16- 17 Mayıs tarihlerinde, TC hükümetinin aldığı kararlarla (ve öncesi yaptırımları nedeniyle),  seyahatlerimin engellenmesi,  sokağa çıkmamın kısıtlanması, çocuklarımı görmemin yasaklaması, kısacağı yaşantıma, çeşitli engeller konulması sonucunda, baskı ile aşı olmaya mecbur edildim.
 
Bana imzalatılan kağıtta  ’aşı olmanız sizin isteğinize bağlıdır,  özgür kararınızdır.’ denmesine rağmen, karar bana bırakılmamıştır. 
 
Covid aşısı gündeme geldiği tarihten itibaren, aşı olup olmaması konusunda HİÇBİR kimseye bir ısrarda ya da yönlendirmede bulunmadığım ve kararlarına karışmadığım halde, bana, çok çeşitli kesimlerden ( arkadaş, eş dost , tanıdık , tanımadık), eleştiri ve ısrar, hatta kınama, ayıplama gelmiş, hiç biri uzman olmayan bu kişilerin bir kısmı da, beni çağdışı olmakla suçlamıştır. 
 
İşin daha üzücü yanı, kişilerin aşı olmayışımı, kural tanımayan,  aykırı davranan, toplum sağlık düzenini bozan  ve ‘potansiyel mikrop yayan’  olarak görmesi olmuştur.
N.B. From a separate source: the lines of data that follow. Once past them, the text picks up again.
(* ===== verification/VmOps.v ===== *)
(** * The operations of an address space

    [inv] is the invariant of an address space beside the holders [rest] of frames
    elsewhere; [stable] is what an operation leaves alone of what others hold; [view] is
    what the process sees: for each page its protection and its bytes, or the shared frame
    behind it.  The lemmas give for each operation the invariant, stability and the change
    of the view. *)

From S2P Require Import Prelude Heap HeapFacts Interfaces Ownership Vm VmLookup VmFrames VmTables VmSpaces.

(** The pages of a process, without the mechanism of copying on write. *)
Inductive Backing := Private (contents : list Z) | Shared (f : Z).
Record PageView := mkView { v_protection : Z; v_backing : Backing }.

Section ops.
Context {H : Type} `{!Allocator H, !Ownership H}.

Implicit Types (w : @VmWorld H) (s : @VmState H) (G : Ghost) (rc rest : Z -> Z) (h : H) (sp : VmSpace) (T : Tree).

#[local] Opaque find_page.

(** ** The view of a process *)

Definition contents w (f : Z) : list Z := data_at w (data (frame_at w f)).

Definition view_of w (p : VmPage) : PageView :=
  mkView (protection p) (if shared p then Shared (frame p) else Private (contents w (frame p))).

Definition view s (a : Z) : option PageView :=
  match find_page a (space s) with
  | Some i => Some (view_of (world s) (page_at (space s) i))
  | None => None
  end.

Lemma page_at_eq sp i p : pages sp !! i = Some p -> page_at sp i = p.
Proof. unfold page_at. by intros ->. Qed.

Lemma view_record s a i p : lookup_ok (space s) -> pages (space s) !! i = Some p ->
  virtual_address p = align_down a -> view s a = Some (view_of (world s) p).
Proof.
  intros Hlk Hp Ha. unfold view. assert (find_page a (space s) = Some i) as -> by (apply find_page_spec; eauto).
  by rewrite (page_at_eq _ _ _ Hp).
Qed.

Lemma view_unmapped s a : lookup_ok (space s) ->
  (forall i p, pages (space s) !! i = Some p -> virtual_address p <> align_down a) -> view s a = None.
Proof. intros Hlk Hno. unfold view. by rewrite (proj2 (find_page_None _ _ Hlk)). Qed.

Lemma view_same s s' b : lookup_ok (space s) -> lookup_ok (space s') ->
  same_at (align_down b) (space s) (space s') ->
  (forall i p, pages (space s) !! i = Some p -> virtual_address p = align_down b ->
     view_of (world s') p = view_of (world s) p) -> view s' b = view s b.
Proof.
  intros Hlk Hlk' Hs Hv. unfold view at 2. destruct (find_page b (space s)) as [i|] eqn:E.
  - apply find_page_spec in E as (p & Hp & Ha); [|done].
    rewrite (page_at_eq _ _ _ Hp), <- (Hv i p Hp Ha). eapply view_record; [done|by apply Hs|done].
  - apply view_unmapped; [done|]. intros i p Hp Ha. rewrite find_page_None in E by done.
    eapply E; [by apply Hs|done].
Qed.

(** ** The invariant *)

(** The holders of a frame: the records of this space and [rest]. *)
Definition total rest sp : Z -> Z := fun f => uses f sp + rest f.

Definition rest_ok rest : Prop := forall f, 0 <= rest f <= 2 ^ 31.

Record space_ok rc G sp : Prop := {
  so_lookup : lookup_ok sp;
  so_role i p : pages sp !! i = Some p -> role G !! frame p = Some (FrameBlock (shared p));
  so_private i p : pages sp !! i = Some p -> shared p = false -> has (protection p) VM_PROT_WRITE = true ->
    copy_on_write p = false -> rc (frame p) = 1;
  so_cow i p : pages sp !! i = Some p -> copy_on_write p = true -> shared p = false }.

Record inv (id : nat) rest s G T : Prop := {
  in_tables : tinv id None (total rest (space s)) s G T;
  in_space : space_ok (total rest (space s)) G (space s) }.

Lemma in_world id rest s G T : inv id rest s G T -> world_ok (world s) G (total rest (space s)).
Proof. intros Hi. apply Hi. Qed.

Lemma in_lookup id rest s G T : inv id rest s G T -> lookup_ok (space s).
Proof. intros Hi. eapply so_lookup, in_space, Hi. Qed.

Lemma in_frame id rest s G T i p : rest_ok rest -> inv id rest s G T -> pages (space s) !! i = Some p ->
  exists fr, vw_frames (world s) !! frame p = Some fr.
Proof.
  intros Hr Hi Hp. eapply (wo_held _ _ _ (in_world _ _ _ _ _ Hi)). unfold total, uses.
  pose proof (count_pos _ _ _ Hp). specialize (Hr (frame p)). lia.
Qed.

Lemma total_bound rest sp f : rest_ok rest -> lookup_ok sp -> total rest sp f + 1 < 2 ^ 32.
Proof.
  intros Hr Hlk. unfold total, uses. pose proof (count_bound f _ (lo_records _ Hlk)) as Hb.
  unfold VM_MAX_PAGES in Hb. specialize (Hr f). lia.
Qed.

(** ** What others may rely on *)

Record stable (id : nat) rest s G s' G' : Prop := {
  st_frame f fr : 0 < rest f -> vw_frames (world s) !! f = Some fr ->
    exists n, vw_frames (world s') !! f = Some (mkFrame (data fr) (allocation fr) n) /\
      role G' !! f = role G !! f /\
      (role G !! f = Some (FrameBlock false) -> data_at (world s') (data fr) = data_at (world s) (data fr));
  st_uses f fr : 0 < rest f -> vw_frames (world s) !! f = Some fr -> role G !! f = Some (FrameBlock false) ->
    uses f (space s') <= uses f (space s);
  st_block p id' k : id' <> id -> role G !! p = Some (TableBlock id') -> live_blocks G !! p = Some k ->
    role G' !! p = Some (TableBlock id') /\ live_blocks G' !! p = Some k /\
    (forall y, p <= y < p + k -> word_at (world s') y = word_at (world s) y) }.

Lemma stable_refl id rest s G : stable id rest s G s G.
Proof.
  split; [|done|done]. intros f fr _ Hf. exists (references fr). split; [|done]. by destruct fr.
Qed.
Gülünesidir. 
 
Koruyuculuğu  henüz ispatlanmamış, yan etkileri bilinmeyen  bir ilacın ‘ya tutarsa’ mantığını savunmak,  akla ziyan bir yaklaşım olsa da, ben;  bu kararı alanları yargılamak hakkını kendimde görmedim. 
 
Bir toplumsal tehlikeye sebep vermeyecek aydınlıkta bir insanım. O nedenle bu müsibetin çıktığı günden beri kurallara harfiyen uyan ve şikayet etmeyen bir kişi olarak, beni zora iten herkese ve her kuruma kızgınım.
 
Bir başka önemli konu; her daim, temel hak ve hürriyetlerimizden dem vuran demokrat kişilerin,  aklımızda olduğu kadar , bedenimizde de tek karar sahibi olduğumuz özgür irademizi savunurken yanımda olmamalarıdır. Bedenime ait karar bana aittir. Yarın da, ötenaziyi ve yakılarak toprağa karışmayı seçmek hakkımı savunacağım. Özgür irademle alacağım kararlar için mücadele vereceğim. Siz?